# Mendelian Randomization Mediation Analysis Reveals the Impact of Dietary Preferences on Preeclampsia and Fetal Growth Restriction via Immune Modulation

**Authors:** Yuxiu Wang, Shijun Ni, Xiaoli Gao, Lingyi Fang, Yang Li, Feng Liu, Lining Guo, Cha Han

PMC · DOI: 10.1002/fsn3.71280 · 2025-11-26

## TL;DR

This study finds that eating chili peppers and hard cheese during pregnancy may lower risks of preeclampsia and fetal growth restriction by affecting immune cells.

## Contribution

The study identifies specific dietary preferences that influence pregnancy complications through immune modulation, using Mendelian randomization.

## Key findings

- Chili pepper preference is linked to lower preeclampsia risk via HLA-DR+ CD8+ T cells.
- Hard cheese preference is associated with reduced fetal growth restriction risk via IgD+ CD24+ B cells.
- Mediation analysis shows 10.9% and 13.9% of protective effects are immune-mediated for PE and FGR, respectively.

## Abstract

Preeclampsia (PE) and fetal growth restriction (FGR) are major causes of maternal and neonatal complications. Emerging evidence suggests that dietary preferences may influence their development, but the mechanisms, especially involving immune cells, are not well understood. We performed a two‐sample Mendelian randomization (MR) analysis using genome‐wide association study (GWAS) data for dietary preferences, PE, and FGR, sourced from the GWAS Catalog (n = 159,579) and FinnGen (n = 242,332 for PE; n = 254,618 for FGR). Genetic instruments for 731 immune cell traits were extracted from the IEU GWAS database.

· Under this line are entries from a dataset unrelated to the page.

Lemma step_spec o w K :
  Abs w K → "" ∉ K →
  ∃ w' K',
    step o w = Some (tt, w') ∧ Abs w' K' ∧ ("" ∉ K') ∧ config_same w w' ∧
    ((0 < maxSize w)%Z → (Z.of_nat (length K) ≤ maxSize w)%Z →
     (Z.of_nat (length K') ≤ maxSize w)%Z) ∧
    match touched o w with
    | Some k => ∃ K'', K' = k :: K'' ∧ sublist K'' K ∧ k ∉ K''
    | None => sublist K' K
    end.
Proof.
  intros Ha He.
  assert (∀ k, "" ∉ filter (λ x, x ≠ k) K) as Hef.
  { intros k [_ ?]%list_elem_of_filter. done. }
  destruct o as [key value ttl|key|key| |order|]; simpl step; simpl touched.
  - (* Put *)
    destruct (decide (key = "")) as [->|Hne].
    { exists w, K. by split_and!. }
    destruct (data w !! key) as [p|] eqn:Hd.
    + destruct (Abs_lookup _ _ _ _ Ha Hd) as (a & e & -> & _ & _).
      destruct (Put_existing w K key value ttl a Ha Hne Hd) as (h' & Hrun & Ha' & _).
      cbv zeta in Hrun, Ha'.
      eexists _, _. split_and!.
      * erewrite bind_run by exact Hrun. done.
      * exact Ha'.
      * apply not_elem_of_cons. split; [by apply not_eq_sym|apply Hef].
      * done.
      * intros _ Hlen. simpl length.
        assert (key ∈ K) as Hin by (apply (Abs_elem _ _ _ Ha); eauto).
        pose proof (filter_ne_length K key Hin). lia.
      * eexists. split_and!; [done|apply sublist_filter|apply filter_ne_not_elem].
    + destruct (Put_new w K key value ttl Ha Hne Hd) as (h' & Hrun & Ha' & _).
      cbv zeta in Hrun, Ha'.
      assert (key ∉ K) as Hnin.
      { rewrite (Abs_elem _ _ _ Ha), Hd. by intros [? ?]. }
      assert (sublist (match lruVictim w K with Some _ => removelast K | None => K end) K)
        as Hsub.
      { destruct (lruVictim w K); [apply sublist_removelast|done]. }
      eexists _, _. split_and!.
      * erewrite bind_run by exact Hrun. done.
      * exact Ha'.
      * apply not_elem_of_cons. split; [by apply not_eq_sym|].
        intros Hin. apply He. eapply sublist_elem; done.
      * done.
      * intros Hpos Hlen. simpl length. unfold lruVictim.
        destruct (maxSize w <=? Z.of_nat (length K))%Z eqn:Hfull.
        -- apply Z.leb_le in Hfull.
           destruct (snoc_cases K) as [->|(K0 & v & ->)]; [simpl in *; lia|].
           rewrite last_snoc, removelast_last. rewrite length_app in Hlen.
           simpl in Hlen. lia.
        -- apply Z.leb_gt in Hfull. lia.
      * eexists. split_and!; [done|exact Hsub|].
        intros Hin. apply Hnin. eapply sublist_elem; done.
  - (* Get *)
    destruct (decide (key = "")) as [->|Hne].
    { exists w, K. rewrite Get_empty. by split_and!. }
    destruct (data w !! key) as [p|] eqn:Hd.
    + destruct (Abs_lookup _ _ _ _ Ha Hd) as (a & e & -> & Hea & _).
      destruct (expiredAt e (clock w (ticks w))) eqn:Hexp.
      * destruct (Get_expired w K key a e Ha Hne Hd Hea Hexp) as (h' & Hrun & Ha' & _).
        cbv zeta in Hrun, Ha'. rewrite Hrun.
        eexists _, _. split_and!.
        -- erewrite bind_run by exact Hrun. done.
        -- exact Ha'.
        -- apply Hef.
        -- done.
        -- intros _ Hlen. pose proof (length_filter (λ x, x ≠ key) K). lia.
        -- apply sublist_filter.
      * destruct (Get_live w K key a e Ha Hne Hd Hea Hexp) as (h' & Hrun & Ha' & _).
        cbv zeta in Hrun, Ha'. rewrite Hrun.
        eexists _, _. split_and!.
        -- erewrite bind_run by exact Hrun. done.
        -- exact Ha'.
        -- apply not_elem_of_cons. split; [by apply not_eq_sym|apply Hef].
        -- done.
        -- intros _ Hlen. simpl length.
           assert (key ∈ K) as Hin by (apply (Abs_elem _ _ _ Ha); eauto).
           pose proof (filter_ne_length K key Hin). lia.
        -- eexists. split_and!; [done|apply sublist_filter|apply filter_ne_not_elem].
    + rewrite (Get_missing w key Hne Hd).
      exists (set_misses (incr64 (misses w)) w), K. split_and!; try done.
      erewrite bind_run by by apply Get_missing. done.
  - (* Delete *)
    destruct (decide (key = "")) as [->|Hne].
    { exists w, K. by split_and!. }
    destruct (data w !! key) as [p|] eqn:Hd.
    + destruct (Abs_lookup _ _ _ _ Ha Hd) as (a & e & -> & _ & _).
      destruct (Delete_present w K key a Ha Hne Hd) as (h' & Hrun & Ha' & _).
      cbv zeta in Hrun, Ha'.
      eexists _, _. split_and!.
      * erewrite bind_run by exact Hrun. done.
      * exact Ha'.
      * apply Hef.
      * done.
      * intros _ Hlen. pose proof (length_filter (λ x, x ≠ key) K). lia.
      * apply sublist_filter.
    + exists w, K. split_and!; try done.
      erewrite bind_run by by apply Delete_missing. done.
  - (* Clear *)
    destruct (Clear_spec w K Ha) as (h' & Hrun & Ha' & _).
    cbv zeta in Hrun, Ha'.
    eexists _, _. split_and!.
    + erewrite bind_run by exact Hrun. done.
    + exact Ha'.
    + by intros ?%elem_of_nil.
    + done.
    + simpl. lia.
    + apply sublist_nil_l.
  - (* sweep *)
    destruct (cleanupExpired_spec order w K Ha) as (w' & K' & Hrun & Ha' & Hsub & Hc & _).
    exists w', K'. split_and!; try done.
    + intros Hin. apply He. eapply sublist_elem; done.
    + intros _ Hlen. apply sublist_length in Hsub. lia.
  - (* a reading of the clock *)
    exists (set_ticks (S (ticks w)) w), K. by split_and!.
Qed.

The primary analysis employed the inverse‐variance weighted (IVW) method, with sensitivity analyses (Cochran's Q test, MR‐Egger intercept, and MR‐PRESSO) to assess heterogeneity and pleiotropy. Reverse MR was performed to investigate potential bidirectional causality. We identified 21 dietary preferences significantly associated with PE risk and 11 with FGR risk. Notably, a preference for chili peppers was linked to a lower risk of PE (OR = 0.762, 95% CI: [0.649, 0.895], p = 0.001), while a preference for hard cheese was associated with a decreased risk of FGR (OR = 0.337, 95% CI: [0.176, 0.646], p = 0.001). Immune cell trait analysis revealed that elevated HLA‐DR expression on HLA‐DR+ CD8+ T cells was positively associated with PE risk (OR = 1.068, 95% CI: [1.013, 1.126], p = 0.015), whereas higher levels of IgD+ CD24+ B cells were inversely associated with FGR risk (OR = 0.883, 95% CI: [0.813, 0.960], p = 0.003). Mediation analysis indicated that 10.9% of the chili pepper's protective effect on PE was mediated by HLA‐DR+ CD8+ T cells (p = 0.042), and 13.9% of the protective effect of hard cheese on FGR was mediated by IgD+ CD24+ B cells (p = 0.043). Reverse MR analyses provided no evidence of reverse causality. Specific dietary preferences—such as the consumption of chili peppers and hard cheese—may reduce the risk of PE and FGR through immune modulation. These findings highlight the potential of targeted dietary interventions during pregnancy to prevent adverse outcomes and warrant further validation in prospective studies.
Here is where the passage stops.